Count, in the entries below, the lines in which "committed" occurs. Give the number, nothing more.

------------------------------------------------------------------------

Definition corr_heatmap (data_frame : DataFrame)
    (categorical_inputs numeric_inputs : col_arg)
    (corr_method : option (Series → Series → res (pyfloat * pyfloat)))
    (nan_strategy : string) (nan_replace_value : value)
    (sym_u mask_diagonal : bool) (p_bound : option pyfloat)
    (ax : option nat) (map_type : string) (annot : option bool)
    (mask : option (list (list bool)))
    : res (Frame pyfloat * Frame pyfloat * Frame ct_cell * drawing shape) :=
  rpc ← corr split_col_by_type pearsonr correlation_ratio theils_u theils_sym_u
          data_frame categorical_inputs numeric_inputs corr_method
          nan_strategy nan_replace_value true sym_u;
  match rpc with
  | (r, p, Some ct) =>
      mask ← corr_heatmap_mask r p mask p_bound mask_diagonal;
      d ← heatmap (matrix_of_frame r) (Some (frame_values CtZero ct))
            map_type ax annot (Some mask)
            false "euclidean" "average" false "euclidean" "average";
      Ok (r, p, ct, d)
  | (_, _, None) => Raise TypeError
  end.
End corr_heatmap.
End heatmap.

(** ** plots.py: [ColGrid] *)

(** A columns argument: one name (a [str]) or a list of names. *)
Inductive cols_spec : Type :=
  | OneCol (s : string)
  | ManyCols (l : list string).

Record ColGrid : Type := MkColGrid {
  g_data : DataFrame;
  x_cols : list string;
  y_cols : list (option string);
  interact : string;
  col_wrap : nat
}.

(** [ColGrid.__init__] *)
Definition ColGrid_init (data : DataFrame) (x_cols : cols_spec)
    (y_cols : option cols_spec) (interact : string) (col_wrap : option nat)
    : res ColGrid :=
  if bool_decide (interact = "comb") && bool_decide (y_cols ≠ None)
  then Raise ValueError
  else
    let x_cols := match x_cols with OneCol s => [s] | ManyCols l => l end in
    let y_cols := match y_cols with
                  | None => [None]
                  | Some (OneCol s) => [Some s]
                  | Some (ManyCols l) => Some <$> l
                  end in
    let col_wrap := match col_wrap with
                    | None => 4 `min` (length x_cols * length y_cols)
                    | Some w => w
                    end in
    Ok (MkColGrid data x_cols y_cols interact col_wrap).
(** * Tracking engine of the real-estate tracker: a shallow embedding

    The development follows the Python sources:
    - [app/core/database.py]                      -> [Module Database]
    - [app/services/listing_service.py]           -> [Module ListingService],
      [Module ListingRemoval] ([delete_listing]),
      [Module ListQueries] ([list_listings])
    - [app/api/v1/listings.py] ([add_price])      -> [Module ListingsApi],
      ([get_price_history])                       -> [Module ListingsRoutes]
    - [app/services/historical_sale_service.py]   -> [Module HistoricalSaleService],
      [Module ListQueries] ([list_sales])
    - [app/services/photo_service.py]             -> [Module PhotoService],
      [Module PhotoFiles]

    Conventions of the embedding.
    - Python [int] is [Z]; counters that only count are [nat].
    - [Decimal] prices are exact rationals ([Q]); Python compares decimals
      numerically, which is [Qeq_bool] and [Qcompare] here.  The wrapper
      converts a [Decimal] parameter to [float] before binding it; on
      decimals of at most 15 significant digits ([short_decimal]) that
      conversion loses nothing, and the model stores the exact value.
    - A [str] is a byte string.  [strip] and [isalnum] are those of Python
      on text written in ASCII; what depends on them is stated for such
      text.
    - A [date] is its ordinal day number; ISO date strings order the same way.
    - A value that may be [None] is an [option]; a dict key that may be
      missing is an [option] field of a record.
    - Every [Database] method opens a connection, executes one statement and
      commits it; a statement may raise.  The world therefore carries the
      committed tables, a schedule saying which of the coming statements
      raise, and the journal of the statements committed so far. *)

From Stdlib Require Import String Ascii List ZArith QArith Bool Lia Arith.
From Stdlib Require DecimalString Sorted Permutation.
Import ListNotations.

Local Open Scope string_scope.
Local Open Scope Z_scope.

Set Implicit Arguments.

(** ** Python values *)

(** Truth value of an optional string: [None] and the empty string are falsy. *)
Definition truthy (s : option string) : bool :=
  match s with
  | Some v => negb (v =? "")%string
  | None => false
  end.

(** Truth value of an optional [Decimal]: [None] and zero are falsy. *)
Definition truthy_decimal (p : option Q) : bool :=
  match p with
  | Some q => negb (Qeq_bool q 0)
  | None => false
  end.

(** [a or b] on an optional string and a string. *)
Definition or_else (a : option string) (b : string) : string :=
  match a with
  | Some v => if (v =? "")%string then b else v
  | None => b
  end.

Definition Qltb (a b : Q) : bool :=
  match Qcompare a b with
  | Lt => true
  | _ => false
  end.

(** [str(n)] for an integer. *)
Definition str_of_Z (z : Z) : string :=
  DecimalString.NilZero.string_of_int (Z.to_int z).

Definition str_of_nat (n : nat) : string := str_of_Z (Z.of_nat n).

(** [str(x)] of an optional string, as an f-string prints it. *)
Definition fmt_opt (s : option string) : string :=
  match s with
  | Some v => v
  | None => "None"
  end.

(** A Python [float]: a finite value, an infinity or not-a-number. *)
Inductive pyfloat : Type :=
| Finite (q : Q)
| Infinite (negative : bool)
| NaN.

(** Exceptions, each with the text [str(e)] returns. *)
Inductive exn : Type :=
| ValueError (msg : string)
| KeyError (msg : string)
| DatabaseError (msg : string)
| AttributeError (msg : string)
| TypeError (msg : string)
| OverflowError (msg : string)
| CsvError (msg : string)
| HTTPException (status_code : Z) (detail : string).

Definition str_of_exn (e : exn) : string :=
  match e with
  | ValueError m | KeyError m | DatabaseError m | AttributeError m
  | TypeError m | OverflowError m | CsvError m => m
  | HTTPException _ d => d
  end.

(** ** Tables *)

Record building_row : Type := mk_building {
  b_id : Z;
  b_name : string;
  b_address : string;
  b_neighborhood_id : option Z;
  b_city : string
}.

Record neighborhood_row : Type := mk_neighborhood {
  n_id : Z;
  n_name : string
}.

(** The columns a sighting overwrites, in the order of the SQL text. *)
Record listing_fields : Type := mk_listing_fields {
  l_building_id : option Z;
  l_unit_number : option string;
  l_status : string;
  l_bedrooms : option Z;
  l_bathrooms : option Q;
  l_square_feet : option Z;
  l_property_type : option string;
  l_listing_date : option Z;
  l_days_on_market : option Z;
  l_description : option string;
  l_listing_agent : option string;
  l_listing_brokerage : option string;
  l_source_url : option string;
  l_source_platform : string
}.

Record listing_row : Type := mk_listing {
  l_id : Z;
  l_mls_number : option string;
  l_fields : listing_fields;
  l_is_active : bool;
  l_first_seen_at : Z;
  l_last_seen_at : Z;
  l_created_at : Z;
  l_updated_at : Z
}.

Record price_row : Type := mk_price {
  ph_id : Z;
  ph_listing_id : Z;
  ph_price : Q;
  ph_recorded_date : Z;
  ph_event_type : string
}.

Record event_row : Type := mk_event {
  te_id : Z;
  te_listing_id : Z;
  te_event_type : string;
  te_details : string
}.

Record sale_fields : Type := mk_sale_fields {
  hs_building_id : Z;
  hs_unit_number : option string;
  hs_sale_price : Q;
  hs_sale_date : string;
  hs_bedrooms : option Z;
  hs_bathrooms : option pyfloat;
  hs_square_feet : option Z;
  hs_property_type : option string;
  hs_days_on_market : option Z;
  hs_notes : option string;
  hs_data_source : string
}.

Record sale_row : Type := mk_sale {
  hs_id : Z;
  hs_fields : sale_fields
}.

(** Modelled from the spec: the table declarations ([schema.sql] is not among
    the sources).  The columns are those the SQL text of the services names;
    following the spec's data model every table has a surrogate integer id
    and no other constraint is assumed: a write that a constraint would
    reject is one of the statements the schedule lets raise. *)
Record Store : Type := mk_store {
  buildings : list building_row;
  neighborhoods : list neighborhood_row;
  listings : list listing_row;
  price_history : list price_row;
  tracking_events : list event_row;
  historical_sales : list sale_row
}.

Definition empty_store : Store := mk_store [] [] [] [] [] [].

(** The rowid SQLite gives a new row: one more than the largest in the table. *)
Definition next_rowid (ids : list Z) : Z := 1 + fold_right Z.max 0 ids.

(** ** Statements that write *)

Inductive statement : Type :=
| INSERT_building (name address : string) (neighborhood_id : option Z) (city : string)
| INSERT_listing (mls_number : string) (f : listing_fields) (now : Z)
| UPDATE_listing (f : listing_fields) (now : Z) (id : Z)
| UPDATE_listing_status (status : string) (is_active : bool) (now : Z) (id : Z)
| INSERT_price_history (listing_id : Z) (price : Q) (recorded_date : Z) (event_type : string)
| INSERT_tracking_event (listing_id : Z) (event_type details : string)
| INSERT_historical_sale (f : sale_fields).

------------------------------------------------------------------------

▶ Completed exercise:
2